WHAT TO PRODUCE. Anywhere the string "annotations" shows up in the listing below, copy the line it is in.

INPUT.
(* ===== verification/Upgrade.v ===== *)
(** * Upgrade: what runs when the operator becomes the leader

    Models [pkg/upgrade/upgrade.go] (cleanup of what earlier versions left, the mode of the
    gateway), [pkg/upgrade/upgrade_rstudio.go], [pkg/bootstrap/leader_election_init.go] and
    [pkg/initialinstall/creation.go] with [CreateWithRetry] of [pkg/cluster/resources.go].

    Reading a URL, retries and multierror are parameters. *)

From S2P Require Import Prelude Effects Conditions Unstructured Namespaces SharedPlatform GatewayAuth Conversion Admission Workload Gateway GatewayAuth ModuleBase Deploy Dsci Uninstall Kueue HwpMigration.

(** ** Data *)

(** A tag of an ImageStream: its name and its annotations, which may be nil. *)
Record ImageTag := MkImageTag { it_Name : string; it_Annotations : annotations }.

Record ImageStream := MkImageStream { is_Name : string; is_Namespace : string; is_Tags : list ImageTag }.

(** The part of a URL that is looked at. *)
Record ParsedURL := MkURL { url_Scheme : string; url_Path : string }.

(** The default DSCI: its monitoring is Managed, with metrics, and so is its CA bundle. *)
Record DefaultDsci := MkDefaultDsci {
  dd_Name : string;
  dd_MonitoringState : string;
  dd_MonitoringNamespace : string;
  dd_CABundleState : string;
}.

Inductive DefaultObject :=
| NewDsci (d : DefaultDsci)
| NewDsc (name : string) (components : V3.Components).

Inductive UpgradeE : Type → Type :=
| UpCluster {X : Type} (e : ClusterE X) : UpgradeE X
| UpMigrate {X : Type} (e : HwpMigrationE X) : UpgradeE X
| ListRoleBindings (namespace : string) : UpgradeE (result (list string))
| DeleteRoleBinding (namespace name : string) : UpgradeE (option goerr)
| GetDeploymentLabels (namespace name : string) : UpgradeE (result (gmap string string))
| DeleteDeploymentForeground (namespace name : string) : UpgradeE (option goerr)
| DeletePolicyBinding (name : string) : UpgradeE (option goerr)
| GetOAuthClient (name : string) : UpgradeE (result (list string))
| DeleteOAuthClient (name : string) : UpgradeE (option goerr)
| DeleteBuildConfig (namespace name : string) : UpgradeE (option goerr)
| DeleteImageStream (namespace name : string) : UpgradeE (option goerr)
| GetImageStream (namespace name : string) : UpgradeE (result ImageStream)
| UpdateImageStream (stream : ImageStream) : UpgradeE (option goerr)
| HasCRDOf (kind : GroupVersionKind) : UpgradeE (result bool)
| GetGatewayContent (name : string) : UpgradeE (result value_map)
| GetGatewayServiceType (namespace name : string) : UpgradeE (result string)
| PatchGatewayContent (old new : value_map) : UpgradeE (option goerr)
| ListDsciCount : UpgradeE (result nat)
| CreateDefault (obj : DefaultObject) : UpgradeE (option goerr)
| GetDefault (obj : DefaultObject) : UpgradeE (option goerr).

(** [url.Parse]; [retry.RetryOnConflict(retry.DefaultRetry, fn)];
    [wait.ExponentialBackoffWithContext] for a condition without a state. *)
Class UrlParser := url_Parse : string → result ParsedURL.
Class ConflictRetries := RetryOnConflict : prog UpgradeE (option goerr) → prog UpgradeE (option goerr).
Class CreateBackoff := CreateExponentialBackoff : prog UpgradeE (result bool) → prog UpgradeE (option goerr).

(** ** Constants *)

Definition InfraHardwareProfileGVK : GroupVersionKind := MkGVK "infrastructure.opendatahub.io" "v1" "HardwareProfile".
Definition DashboardAcceleratorProfileGVK : GroupVersionKind := MkGVK "dashboard.opendatahub.io" "v1" "AcceleratorProfile".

YOUR RESPONSE.
(** A tag of an ImageStream: its name and its annotations, which may be nil. *)
Record ImageTag := MkImageTag { it_Name : string; it_Annotations : annotations }.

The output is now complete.